We fell into the trap of letting that excitement slip away. It’s very hard to do when you have a life going on. Trying to arrange catch-up’s can be tricky when you’ve all got work and family commitments. If you’re flying solo, it can also be difficult to maintain that enthusiasm and you really have to beat yourself up to book in those review sessions. Book a time in advance where you can all be free and stick to it. Sometimes you will have to move or cancel something else in your life to get it going but that’s just the way it is. If you want to get it going, you’ve got to have at least a small amount of sacrifice for something else.
Be prepared to make changes
It’s at this point that if you’re currently working through a project and the above points are familiar to you and that you’ve worked through them successfully, still be prepared for things to crop up.
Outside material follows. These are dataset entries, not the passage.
(* ===== verification/IoUringInv.v ===== *)
(** * The io_uring runtime: what is in flight

    The documented behaviour of the queues, and the invariant the completion
    handlers keep: one operation in flight per connection, the one its state
    machine asks for. *)

From S2P Require Import Prelude RustStr Http Response Request RequestSpec RequestRefine App Conn ConnSpec Syscall EventIo IoUring IoUringProps.

Definition sqe_fd (s : Sqe) : Z :=
  match s.(opcode) with AcceptMulti fd | Recv fd | Send fd _ | CloseFd fd => fd end.

Definition sqe_op (s : Sqe) : N :=
  match s.(opcode) with
  | AcceptMulti _ => OP_ACCEPT
  | Recv _ => OP_RECV
  | Send _ _ => OP_SEND
  | CloseFd _ => OP_CLOSE
  end.

Definition is_accept (s : Sqe) : bool := match s.(opcode) with AcceptMulti _ => true | _ => false end.

(** A receive or a send. *)
Definition is_io (s : Sqe) : bool :=
  match s.(opcode) with Recv _ | Send _ _ => true | _ => false end.

Definition ops_on (fd : Z) (l : list Sqe) : list Sqe :=
  List.filter (fun s => is_io s && (sqe_fd s =? fd)%Z) l.

Definition accept_sqe (fd : Z) : Sqe := mkSqe (AcceptMulti fd) (pack OP_ACCEPT fd).
Definition recv_sqe (fd : Z) : Sqe := mkSqe (Recv fd) (pack OP_RECV fd).
Definition send_sqe (fd : Z) (u : bytes) : Sqe := mkSqe (Send fd u) (pack OP_SEND fd).
Definition close_sqe (fd : Z) : Sqe := mkSqe (CloseFd fd) (pack OP_CLOSE fd).

Definition raw_fd (fd : Z) : Prop := (-2 ^ 31 <= fd < 2 ^ 31)%Z.

(** ** The queues *)

Section Laws.
Context {R : Type} `{Ring R}.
As in my case, one of our guys decided to leave the project due to family commitments and so it was down to two. Not a major issue, it just meant that our timeline would be extended. Sounds simple but if you’ve already failed at the Planning Stage and have not exactly gone smoothly through the Review Stage then it’s going to be a bumpy ride. One less person means more work which means more time needed which then means more pressure on you to make that time and, well, you get the picture.
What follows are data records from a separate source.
(* ===== verification/ForkingProps.v ===== *)
(** * Properties of the forking model *)

From S2P Require Import Prelude RustStr Http Response Request App Conn ConnSpec Syscall EventIo Blocking Forking.

Section Props.
Context (cfg : ServerConfig) (Hcap : (cfg.(max_connections) <= usize_max)%N).

Lemma forks_new_inv : forks_inv cfg Forks_new.
Proof using Type. split; try done; [apply N.le_0_l|constructor]. Qed.

Lemma forks_parent_inv l s s' : forks_inv cfg s -> parent_step cfg l s = Some s' -> forks_inv cfg s'.
Proof using Hcap.
  intros [Hlive Hc Hroom Hnd Hst Hsig] Hs. unfold usize_max in Hcap.
  destruct l, (pc s) eqn:Hpc; try done; cbn [parent_step] in Hs; rewrite Hpc in Hs; try done;
    cbn [reserved owned] in *.
  - case_decide; [done|]. injection Hs as <-. split; try done; cbn. by rewrite Hst.
  - injection Hs as <-. split; rewrite ?Hpc; try done.
  - destruct (N.leb_spec (max_connections cfg) (live_children s)) as [Hle|Hlt]; injection Hs as <-.
    + split; try done; cbn -[List.filter]. by apply drop_owned.
    + by split.
  - injection Hs as <-. split; try done; cbn; rewrite usize_add1_small by lia; lia.
  - case_decide; [done|]. injection Hs as <-. split; try done; cbn; try lia.
    apply NoDup_cons. split; [|done]. intros Hin. by apply H, elem_of_app; left.
  - injection Hs as <-. by split.
  - injection Hs as <-. split; try done; cbn -[List.filter]; try rewrite usize_sub1_pos by lia; try lia.
    by apply drop_owned.
  - injection Hs as <-. split; try done; cbn -[List.filter]; try lia. by apply drop_owned.
Qed.

Lemma forks_handler_inv l s s' :
  in_handler s = true -> forks_inv cfg s -> handler_step l s = Some s' -> forks_inv cfg s'.
Proof using Hcap.
  intros Hh [Hlive Hc Hroom Hnd Hst Hsig] Hs. unfold usize_max in Hcap.
  destruct l; try done; cbn [handler_step] in Hs; destruct (zombies s) as [|pid zs] eqn:Hz; try done;
    injection Hs as <-.
  - simpl in Hlive. split; cbn; try done; try (rewrite usize_sub1_pos by lia); try lia; [|auto].
    destruct (pc s); try done. lia.
  - split; cbn; rewrite ?Hz; try done.
Qed.

Lemma forks_step_inv l s s' : forks_inv cfg s -> step cfg l s = Some s' -> forks_inv cfg s'.
Proof using Hcap.
  intros Hi Hs. destruct l; cbn [step] in Hs;
    try (destruct (in_handler s) eqn:Hh; [done|]; by eapply forks_parent_inv);
    try (destruct (in_handler s) eqn:Hh; [|done]; by eapply forks_handler_inv).
  - case_decide as Hin; [|done]. injection Hs as <-. destruct Hi as [Hlive Hc Hroom Hnd Hst Hsig].
    pose proof (filter_out_length _ _ Hnd Hin) as Hlen.
    split; cbn -[List.filter]; try done; [|by apply filter_nodup|by left].
    rewrite Hlive, length_app. simpl. f_equal. lia.
  - destruct (sigchld_pending s && negb (in_handler s)); [|done]. injection Hs as <-.
    destruct Hi as [Hlive Hc Hroom Hnd Hst Hsig]. split; try done. by right.
Qed.

Lemma forks_steps_inv ls s s' : forks_inv cfg s -> steps cfg ls s = Some s' -> forks_inv cfg s'.
Proof using Hcap.
  revert s. induction ls as [|l ls IH]; intros s Hi Hs; cbn [steps] in Hs; [by injection Hs as <-|].
  destruct (step cfg l s) as [s1|] eqn:E; [|done]. cbn [mbind option_bind] in Hs.
  apply (IH s1); [by eapply forks_step_inv|done].
Qed.

(** C35. Invariant: under every interleaving of the parent, the exits of its
    children and the reaper, the counter is exactly the children not yet
    reaped plus the slot reserved for a fork under way: it never underflows,
    and there are never more than [max_connections] children, zombies
    included.  The parent holds no stream but the one it is handling, and a
    zombie always has a SIGCHLD pending or a reaper at work. *)
Theorem children_capped_and_counted ls s (Hs : steps cfg ls Forks_new = Some s) :
  s.(live_children) = N.of_nat (length s.(running) + length s.(zombies) + reserved s.(pc)) /\
  (N.of_nat (length s.(running) + length s.(zombies)) <= cfg.(max_connections))%N /\
  s.(streams) = owned s.(pc) /\
  (s.(zombies) <> [] -> s.(sigchld_pending) = true \/ s.(in_handler) = true).
Proof using Hcap.
  destruct (forks_steps_inv ls _ s forks_new_inv Hs) as [Hlive Hc _ _ Hst Hsig].
  split_and!; [done|lia|done|done].
Qed.

Lemma reap_all zs s :
  in_handler s = true -> zombies s = zs -> forks_inv cfg s ->
  exists s', steps cfg (replicate (length zs) Reap ++ [ReapDone]) s = Some s' /\
    zombies s' = [] /\ running s' = running s /\ pc s' = pc s /\ in_handler s' = false.
Proof using Hcap.
  revert s. induction zs as [|pid zs IH]; intros s Hh Hz Hi.
  - cbn [length replicate Datatypes.app steps step handler_step]. rewrite Hh, Hz.
    by eexists.
  - cbn [length replicate Datatypes.app steps step handler_step]. rewrite Hh, Hz.
    cbn [mbind option_bind].
    refine (IH (set_live (usize_sub1 s.(live_children)) (set_children s.(running) zs s)) Hh eq_refl _).
    refine (forks_handler_inv Reap s _ Hh Hi _). cbn [handler_step]. by rewrite Hz.
Qed.

(** Liveness: a child that has exited is always reaped: from any
    reachable state with a zombie the reaper, on its own, starts if it is not
    running and ends with no zombie left, whatever number of exits one SIGCHLD
    stood for, and the slots of all of them given back. *)
Theorem zombies_are_reaped ls s (Hs : steps cfg ls Forks_new = Some s) (Hz : s.(zombies) <> []) :
  exists s', steps cfg ((if s.(in_handler) then [] else [Interrupt]) ++
      replicate (length s.(zombies)) Reap ++ [ReapDone]) s = Some s' /\
    s'.(zombies) = [] /\ s'.(in_handler) = false /\ s'.(pc) = s.(pc) /\
    s'.(live_children) = N.of_nat (length s.(running) + reserved s.(pc)).
Proof using Hcap.
  pose proof (forks_steps_inv ls _ s forks_new_inv Hs) as Hi.
  assert (forall s1, in_handler s1 = true -> zombies s1 = zombies s -> running s1 = running s ->
    pc s1 = pc s -> forks_inv cfg s1 ->
    exists s', steps cfg (replicate (length s.(zombies)) Reap ++ [ReapDone]) s1 = Some s' /\
      s'.(zombies) = [] /\ s'.(in_handler) = false /\ s'.(pc) = s.(pc) /\
      s'.(live_children) = N.of_nat (length s.(running) + reserved s.(pc))) as Hreap.
  { intros s1 Hh Hz1 Hr1 Hp1 Hi1. destruct (reap_all _ s1 Hh Hz1 Hi1) as (s' & Hrun & Hz' & Hr' & Hp' & Hh').
    exists s'. split_and!; [done|done|done|congruence|].
    rewrite (fi_live _ _ (forks_steps_inv _ _ _ Hi1 Hrun)), Hz', Hr', Hp', Hr1, Hp1. simpl. f_equal. lia. }
  destruct (in_handler s) eqn:Hh; cbn [Datatypes.app]; [by apply Hreap|].
  destruct (fi_signal _ _ Hi Hz) as [Hp|Hp]; [|congruence].
  cbn [steps step]. rewrite Hp, Hh. cbn [andb negb mbind option_bind].
  apply Hreap; try done. refine (forks_step_inv Interrupt s _ Hi _). cbn [step]. by rewrite Hp, Hh.
Qed.
End Props.

(** ** A run *)

(** Two clients, and the first child's exit before the second is forked. *)
Definition fork_run : list Label :=
  [AcceptOk 7; CheckCap; Reserve; ForkOk 100; ChildExit 100; ParentDrop; AcceptOk 8; CheckCap; Reserve;
   Interrupt; Reap; ReapDone; ForkOk 101; ParentDrop; ChildExit 101].

Definition fork_config : ServerConfig := ServerConfig_default (E:=IoError) (Ok 4%N).

Lemma children_capped_and_counted_witness :
  exists s, steps fork_config fork_run Forks_new = Some s /\ s.(zombies) = [101%Z] /\
    (N.of_nat (length s.(running) + length s.(zombies)) <= 1024)%N.
Proof.
  assert ((fork_config.(max_connections) <= usize_max)%N) as Hcap by (vm_compute; congruence).
  assert (match steps fork_config fork_run Forks_new with
          | Some s => bool_decide (s.(zombies) = [101%Z]) | None => false end = true) as Hok by by vm_compute.
  pose proof (children_capped_and_counted fork_config Hcap fork_run) as Hall.
  destruct (steps fork_config fork_run Forks_new) as [s|]; [|discriminate Hok].
  exists s. split; [reflexivity|]. split; [by apply bool_decide_eq_true in Hok|].
  exact (proj1 (proj2 (Hall s eq_refl))).
Defined.

Lemma zombies_are_reaped_witness :
  exists s s', steps fork_config fork_run Forks_new = Some s /\ s.(zombies) <> [] /\
    steps fork_config ((if s.(in_handler) then [] else [Interrupt]) ++
      replicate (length s.(zombies)) Reap ++ [ReapDone]) s = Some s' /\ s'.(zombies) = [].
Proof.
  assert ((fork_config.(max_connections) <= usize_max)%N) as Hcap by (vm_compute; congruence).
  assert (match steps fork_config fork_run Forks_new with
          | Some s => bool_decide (s.(zombies) = [101%Z]) | None => false end = true) as Hok by by vm_compute.
  pose proof (zombies_are_reaped fork_config Hcap fork_run) as Hall.
  destruct (steps fork_config fork_run Forks_new) as [s|]; [|discriminate Hok].
  apply bool_decide_eq_true in Hok. assert (s.(zombies) <> []) as Hz by (by rewrite Hok).
  destruct (Hall s eq_refl Hz) as (s' & Hrun & Hz' & _). exists s, s'.
  split; [reflexivity|]. split; [exact Hz|]. split; [exact Hrun|exact Hz'].
Defined.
I’m 99% sure there will be changes along the way. How well you handle those changes will determine how well your project goes through to launch.
Keep up the positivity
To finish on, and this is probably the most important, stay positive and excited about it. It’s really easy to say right at the beginning what you plan to do but believe me, that can soon diminish if you lose focus. It’s at every stage you need to keep asking yourself why you’re doing it. Try and re-capture that excitement that got you going in the first place. Unfortunately the good intentions you had in the beginning aren’t enough to carry the project if you’ve lost that spark.
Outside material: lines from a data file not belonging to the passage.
(* ===== verification/SimProc.v ===== *)
(** * A kernel of processes to run the models on

    An instance of [Process.Processes] with its laws: every process has a table
    of descriptors, which are numbers of open files, and [fork] copies it.
    Connections wait in one backlog, what the peer of the n-th file sends is in
    a queue of chunks, an empty one the end, and writes always succeed.  There is no epoll and no
    poll. *)

From S2P Require Import Prelude RustStr Http Response Request Router Asset App Syscall Sim Process.

Record Host := mkHost {
  host_current : Z;
  host_procs : gmap Z (gmap Z Z);
  host_files : Z;
  host_backlog : nat;
  host_in : list (Z * bytes);
}.

Definition host_table (p : Z) (k : Host) : gmap Z Z := default ∅ (k.(host_procs) !! p).

Definition set_procs (m : gmap Z (gmap Z Z)) (k : Host) : Host :=
  mkHost k.(host_current) m k.(host_files) k.(host_backlog) k.(host_in).

Definition host_accept (k : Host) : result Z IoError * Host :=
  match k.(host_procs) !! k.(host_current), k.(host_backlog) with
  | Some t, S n =>
    let fd := next_fd (dom t) in
    (Ok fd, mkHost k.(host_current) (<[k.(host_current) := <[fd := k.(host_files)]> t]> k.(host_procs)) (k.(host_files) + 1) n k.(host_in))
  | _, _ => (Err (Os EAGAIN), k)
  end.

Definition host_read (fd : Z) (n : N) (k : Host) : result bytes IoError * Host :=
  match host_table k.(host_current) k !! fd with
  | Some file =>
    match dequeue file k.(host_in) with
    | Some (b, q) => (Ok (take (N.to_nat n) b), mkHost k.(host_current) k.(host_procs) k.(host_files) k.(host_backlog) q)
    | None => (Err (Os EAGAIN), k)
    end
  | None => (Err (Os 9), k)
  end.

Definition host_close (fd : Z) (k : Host) : Host := set_procs (alter (delete fd) k.(host_current) k.(host_procs)) k.

#[export] Instance host_kernel : Kernel Host := {
  last_errno _ := EAGAIN;
  now _ := 0%N;
  shutdown _ := false;
  k_fcntl_getfl _ k := (2%Z, k);
  k_fcntl_setfl _ _ k := (0%Z, k);
  k_accept4 _ k := ((-1)%Z, mkStorage 2 0 0 0 [] 0, k);
  k_close := host_close;
  k_epoll_create1 k := ((-1)%Z, k);
  k_epoll_ctl _ _ _ _ k := ((-1)%Z, k);
  k_epoll_wait _ _ _ k := (0%Z, [], k);
  k_poll _ _ k := (0%Z, [], k);
  k_read := host_read;
  k_write _ p k := (Ok (length p), k);
  k_accept _ := host_accept;
  k_set_read_timeout _ _ k := (Ok tt, k);
  k_set_write_timeout _ _ k := (Ok tt, k);
  budget k := k.(host_backlog) + length k.(host_in);
}.

#[export] Instance host_processes : Processes Host := {
  current := host_current;
  run_as p k := mkHost p k.(host_procs) k.(host_files) k.(host_backlog) k.(host_in);
  k_fork k :=
    match k.(host_procs) !! k.(host_current) with
    | Some t => let pid := next_fd (dom k.(host_procs)) in (pid, set_procs (<[pid := t]> k.(host_procs)) k)
    | None => ((-1)%Z, k)
    end;
  k_exit k := set_procs (alter (fun _ => ∅) k.(host_current) k.(host_procs)) k;
  k_reap pid k := set_procs (delete pid k.(host_procs)) k;
}.

(** ** Its laws *)

Lemma host_table_alter p (f : gmap Z Z -> gmap Z Z) q k :
  q <> p -> host_table q (set_procs (alter f p k.(host_procs)) k) = host_table q k.
Proof. intros Hq. unfold host_table. cbn. by rewrite lookup_alter_ne. Qed.

Lemma host_accept_inv k r k' :
  host_accept k = (r, k') ->
  r = Err (Os EAGAIN) /\ k' = k \/
  exists t fd, r = Ok fd /\ k.(host_procs) !! k.(host_current) = Some t /\ fd = next_fd (dom t) /\
    k'.(host_current) = k.(host_current) /\ k'.(host_in) = k.(host_in) /\
    k'.(host_procs) = <[k.(host_current) := <[fd := k.(host_files)]> t]> k.(host_procs).
Proof.
  unfold host_accept. intros E. destruct (host_procs k !! host_current k) as [t|]; [|simplify_eq; by left].
  destruct (host_backlog k) as [|n]; simplify_eq; [by left|]. right. by exists t, (next_fd (dom t)).
Qed.

Lemma host_read_inv fd n k r k' :
  host_read fd n k = (r, k') ->
  k'.(host_current) = k.(host_current) /\ k'.(host_procs) = k.(host_procs) /\ k'.(host_backlog) = k.(host_backlog) /\
  ((k' = k /\ exists e, r = Err e) \/
   exists file b, host_table k.(host_current) k !! fd = Some file /\ dequeue file k.(host_in) = Some (b, k'.(host_in)) /\
     r = Ok (take (N.to_nat n) b)).
Proof.
  unfold host_read. intros E. destruct (host_table (host_current k) k !! fd) as [file|] eqn:Ef.
  - destruct (dequeue file (host_in k)) as [[b q]|] eqn:Ed; simplify_eq/=.
    + split_and!; [done..|]. right. by exists file, b.
    + split_and!; [done..|]. left. split; [done|by eexists].
  - simplify_eq. split_and!; [done..|]. left. split; [done|by eexists].
Qed.

#[export] Program Instance host_laws : KernelLaws Host := {
  opened k := dom (host_table k.(host_current) k);
  interests _ _ := ∅;
}.
Next Obligation. intros l k fd a k' E Hfd. cbn in E. by simplify_eq. Qed.
Next Obligation. intros l k a k' E. cbn in E. by simplify_eq. Qed.
Next Obligation. intros fd k r k' E. cbn in E. by simplify_eq. Qed.
Next Obligation. intros fd fl k r k' E. cbn in E. by simplify_eq. Qed.
Next Obligation.
  intros fd k. cbn. split_and!; [|intros; by rewrite delete_empty|done]. unfold host_table. cbn.
  destruct (host_procs k !! host_current k) as [t|] eqn:Et.
  - rewrite lookup_alter_eq, Et. cbn. apply dom_delete_L.
  - rewrite lookup_alter_eq, Et. cbn. set_solver.
Qed.
Next Obligation. intros k ep k' E Hep. cbn in E. by simplify_eq. Qed.
Next Obligation. intros k k' E. cbn in E. by simplify_eq. Qed.
Next Obligation. intros ep op fd ev k r k' E. cbn in E. simplify_eq. split_and!; [done..|]. destruct op; cbn; by rewrite ?delete_empty. Qed.
Next Obligation. intros ep cap t k r evs k' E. cbn in E. by simplify_eq. Qed.
Next Obligation. intros fds t k r revs k' E. cbn in E. by simplify_eq. Qed.
Next Obligation.
  intros fd n k r k' E. cbn in E. destruct (host_read_inv _ _ _ _ _ E) as (Hc & Hp & Hb & Hr). unfold host_table.
  rewrite Hc, Hp. split_and!; [done..|]. cbn. destruct Hr as [[-> _]|(file & b & _ & Hd & _)]; [done|].
  apply dequeue_length in Hd. lia.
Qed.
Next Obligation.
  intros fd n k b bs k' E. cbn in E. destruct (host_read_inv _ _ _ _ _ E) as (Hc & Hp & Hb & Hr). cbn.
  destruct Hr as [[_ [e ?]]|(file & c & _ & Hd & Hc')]; [done|]. apply dequeue_length in Hd as [_ Hd].
  destruct c; [by rewrite take_nil in Hc'|]. specialize (Hd ltac:(done)). lia.
Qed.
Next Obligation. intros fd bs k r k' E. cbn in E. by simplify_eq. Qed.
Next Obligation. intros fd b bs k n k' E. cbn in E. simplify_eq. lia. Qed.
Next Obligation.
  intros l k r k' E. cbn in E.
  destruct (host_accept_inv _ _ _ E) as [[-> ->]|(t & fd & -> & Ht & -> & Hc & _ & Hp)]; [done|].
  unfold host_table. rewrite Hc, Hp, Ht, lookup_insert_eq. cbn. split; [apply next_fd_new|apply dom_insert_L].
Qed.
Next Obligation. intros fd t k r k' E. cbn in E. by simplify_eq. Qed.
Next Obligation. intros fd t k r k' E. cbn in E. by simplify_eq. Qed.

#[export] Program Instance host_process_laws : ProcessLaws Host := {
  table p k := dom (host_table p k);
  procs k := dom k.(host_procs);
}.
Next Obligation. done. Qed.
Next Obligation. done. Qed.
Next Obligation.
  intros k pid k' E Hpid. cbn in E. destruct (host_procs k !! host_current k) as [t|] eqn:Et; [|by simplify_eq].
  simplify_eq. unfold host_table. cbn. split_and!.
  - apply next_fd_new.
  - apply dom_insert_L.
  - done.
  - by rewrite lookup_insert_eq, Et.
  - intros q Hq. by rewrite lookup_insert_ne.
Qed.
Next Obligation.
  intros k k' E. cbn in E. destruct (host_procs k !! host_current k) as [t|]; [|by simplify_eq].
  injection E as E _. pose proof (next_fd_pos (dom (host_procs k))). lia.
Qed.
Next Obligation.
  intros k. cbn. split; [apply dom_alter_L|]. intros q Hq. f_equal. by apply host_table_alter.
Qed.
Next Obligation.
  intros pid k. cbn. split; [apply dom_delete_L|]. intros q Hq. unfold host_table. cbn. by rewrite lookup_delete_ne.
Qed.
Next Obligation.
  intros fd n k r k' E. cbn in E. destruct (host_read_inv _ _ _ _ _ E) as (Hc & Hp & _).
  split_and!; cbn; unfold host_table; by rewrite ?Hp.
Qed.
Next Obligation. intros fd bs k r k' E. cbn in E. by simplify_eq. Qed.
Next Obligation.
  intros l k r k' E. cbn in E.
  destruct (host_accept_inv _ _ _ E) as [[-> ->]|(t & fd & -> & Ht & -> & Hc & _ & Hp)]; [done|].
  split_and!; cbn; unfold host_table; rewrite ?Hp; [|done|].
  - rewrite dom_insert_L. apply elem_of_dom_2 in Ht. set_solver.
  - intros q Hq. by rewrite lookup_insert_ne.
Qed.
Next Obligation.
  intros fd k. split_and!; cbn; [apply dom_alter_L|done|]. intros q Hq. f_equal. by apply host_table_alter.
Qed.
Next Obligation. intros fd t k r k' E. cbn in E. by simplify_eq. Qed.
Next Obligation. intros fd t k r k' E. cbn in E. by simplify_eq. Qed.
If you haven’t got that excitement and when you’re talking about it you not coming across as positive, you’ll end up with a half-assed end product that isn’t what you wanted to release back when you first started talking about it. If you read other stories of people who’ve tried to launch projects and failed (check out Paul Boag’s recent post) then you’ll see some recurring themes. Whether it’s poor planning or not reviewing the progress, it’s a common problem.
What can you do to stay on target?
There are some small and important things to consider and remember to prevent your project being thrown into the Sarlacc pit:
- Plan properly and have a clear route to what it is you want to do
- Set realistic goals and agree on them
- Review, review and then review some more
- Deal with changes head on and plan out an alternative route
- Keep up the enthusiasm
- Stay motivated and be prepared up front to make some sacrifices
- Get feedback from fellow designers/developers along the way
I hope this has been of some help. A big part of it, in my opinion, is just doing something. Although it can feel disappointing when projects don’t go the way you plan, it’s also a good experience and something to learn from.
To borrow a quote from one of Erskine Design’s Tweet Your Wisdom posters: “The person who never made a mistake never made anything”.